Sa victoire sur Marinko Matosevic au deuxième tour de Monte‐Carlo ne va pas nous contre­dire. L’adversaire est modeste, 54ème joueur mondial, loin d’être un spécia­liste, mais tombeur, tout de même, de Fernando Verdasco au tour précé­dent. Rafa aborde la rencontre comme à son habi­tude : à l’écouter, chaque adver­saire constitue une montagne qu’il faut gravir et dominer ; les plus basses collines deviennent ainsi des sommets hima­layens.

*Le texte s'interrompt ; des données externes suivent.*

(* ===== verification/UdpSpec.v ===== *)
(** The UDP server as its clients see it: an abstract server, whose state is a
    finite map from peers to what is known of each, and which keeps the packets
    of a measurement instead of counters; and the proof that the packet handler
    of zperf_udp_receiver.c implements it. *)
From stdpp Require Import gmap.
From S2P Require Import Prelude CInt Platform CString Kernel NetIp Session World Common Server UdpStats UdpReceiver.
Open Scope Z_scope.

(** ** The report of a measurement, from the packets received

    The last jitter and transit time, after one more transit time. *)
Definition smooth (jl : Z * Z) (t : Z) : Z * Z :=
  let '(j, last) := jl in
  (if last =? 0 then j else
     let d := s32 (t - last) in
     s32 (j + Z.quot (s32 ((if d <? 0 then s32 (- d) else d) - j)) 16), t).

Definition packets (ps : list packet) : Z := u32 (Z.of_nat (length ps)).
Definition octets (ps : list packet) : Z := u64 (sum (pk_len <$> ps)).
Definition reordered (ps : list packet) : Z := u32 (late 0 (pk_id <$> ps)).
(** The identifiers up to the largest that were not received in order. *)
Definition lost (ps : list packet) : Z :=
  u32 (max_id (pk_id <$> ps) - (Z.of_nat (length ps) - late 0 (pk_id <$> ps))).
Definition jitter_of (ps : list packet) : Z := fst (foldl smooth (0, 0) (transit <$> ps)).

Definition report (duration : Z) (ps : list packet) : zperf_server_hdr :=
  ServerHdr (-2147483648)
    (s32 (octets ps / 4294967296)) (s32 (octets ps mod 4294967295))
    (s32 (duration / 1000000)) (s32 (duration mod 1000000))
    (s32 (lost ps)) (s32 (reordered ps)) (s32 (packets ps)) 0 (jitter_of ps).

Definition summary (duration : Z) (ps : list packet) : outcome zperf_results :=
  size ← c_div (octets ps) (packets ps);
  mret (Results 0 (packets ps) (lost ps) (reordered ps) (u32 (octets ps)) duration
          (u32 (jitter_of ps)) 0 (u32 size) 0).

(** ** Counting is as good as remembering *)
Lemma stream_counts_mod ps s hi o e :
  Forall (fun p => 0 <= pk_id p < 2147483648) ps ->
  0 <= hi < 2147483648 -> next_id s = 1 + hi -> outorder s = u32 o -> error s = u32 e ->
  let ids := pk_id <$> ps in
  let s' := udp_stream ps s in
  outorder s' = u32 (o + late hi ids) /\
  error s' = u32 (e + (foldr Z.max hi ids - hi) - (Z.of_nat (length ps) - late hi ids)).
Proof.
  cbv zeta. unfold udp_stream. revert s hi o e.
  induction ps as [|p ps IH]; intros s hi o e Hids Hhi Hn Ho He.
  - cbn. rewrite Ho, He. split; f_equal; lia.
  - apply Forall_cons_iff in Hids as [Hp Hids].
    cbn [foldl fmap list_fmap foldr late length]. set (id := pk_id p) in *.
    assert (Hmax : forall l a b, foldr Z.max (Z.max a b) l = Z.max b (foldr Z.max a l)).
    { induction l as [|z l IHl]; intros a b; cbn; [lia|]. rewrite IHl. lia. }
    assert (Hstep : (id <= hi /\ next_id (udp_packet s p) = 1 + hi /\
                     outorder (udp_packet s p) = u32 (o + 1) /\
                     error (udp_packet s p) = u32 e) \/
                    (hi < id /\ next_id (udp_packet s p) = 1 + id /\
                     outorder (udp_packet s p) = u32 o /\
                     error (udp_packet s p) = u32 (e + (id - hi - 1)))).
    { unfold udp_packet, udp_data, udp_sequence. fold id. cbn [next_id outorder error add_data].
      rewrite Hn, Ho, He, (u32_small id) by lia.
      destruct (Z.eqb_spec id (1 + hi)); cbn [negb];
        [|destruct (Z.ltb_spec id (1 + hi))]; cbn [next_id outorder error]; cint. }
    destruct (Z.leb_spec id hi) as [Hle|Hlt].
    + destruct Hstep as [(_ & Hn' & Ho' & He')|]; [|lia].
      destruct (IH (udp_packet s p) hi (o + 1) e Hids) as (-> & ->); try done.
      rewrite <- Hmax, Z.max_l by lia. split; f_equal; lia.
    + destruct Hstep as [|(_ & Hn' & Ho' & He')]; [lia|].
      destruct (IH (udp_packet s p) id o (e + (id - hi - 1)) Hids) as (-> & ->); try done; try lia.
      replace (foldr Z.max id (pk_id <$> ps)) with (Z.max id (foldr Z.max hi (pk_id <$> ps)))
        by (rewrite <- Hmax; f_equal; lia).
      split; f_equal; lia.
Qed.

Lemma stream_jitter ps s :
  (jitter (udp_stream ps s), last_transit_time (udp_stream ps s)) =
  foldl smooth (jitter s, last_transit_time s) (transit <$> ps).
Proof.
  unfold udp_stream. revert s. induction ps as [|p ps IH]; intros s; [done|].
  cbn [foldl fmap list_fmap]. rewrite IH. f_equal.
  unfold udp_packet, udp_data. by destruct (udp_sequence _ _) as [[? ?] ?].
Qed.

Néanmoins, c’est cet état d’es­prit, dont il est pétri depuis sa plus tendre jeunesse, qui lui permet d’être souvent à bloc dès le premier coup de raquette. Marinko peut en témoi­gner : dépassé dans la première manche, il encaisse un cinglant 6–1. Rien à faire, sauf à pleurer. Et c’est ce même état d’es­prit qui permet à Nadal de s’ac­cro­cher à 2–0 contre lui dans le deuxième set, malgré quelques erreurs et un jeu moins saignant. Et de conclure 6–1 6–2, en 1h02, sur un passing de coup droit en bout de course. La spéciale. Matosevic n’a pas démé­rité – un break, deux occa­sion de mener 3–0… Opportuniste, agressif en coup droit, il a réussi à gêner Rafa… de temps en temps. Un Rafa qui, de son côté, a alterné l’ex­cellent et le moins bon – notam­ment dans le deuxième exer­cice. Sans se faire vrai­ment peur, rassurez‐vous. 

« Rafa est le joueur ultime sur terre battue. » Andres Gomez, vain­queur de Roland Garros, l’af­firme sans hésiter. Même si l’in­té­ressé lui‐même se refuse à le penser, c’est la réalité. Qu’on se le dise : en 2013 et malgré ses problèmes physiques, Rafael Nadal est ferme candidat à sa propre succes­sion sur l’ocre de tous les pays. Il attaque cette saison euro­péenne reposé, après avoir coupé depuis son titre à Indian Wells. Mieux, il a déjà joué sur terre, en Amérique du Sud – on se souvient de sa défaite face à Zeballos, de ses pres­ta­tions déli­cates au Brésil et de son retour à un excellent niveau à Acapulco. Dans ces condi­tions, diffi­cile de ne pas envi­sager avec séré­nité un neuvième titre à Monte‐Carlo. Il est chez lui sur le Rocher moné­gasque et y course un record : devenir le joueur de l’ère Open ayant remporté le plus souvent une épreuve ATP. Un jour, la série prendra fin. Un jour. En atten­dant, Nadal suit sa ligne de conduite : « Tout donner et essayer de jouer mon meilleur tennis ! » En somme, conti­nuer de gagner.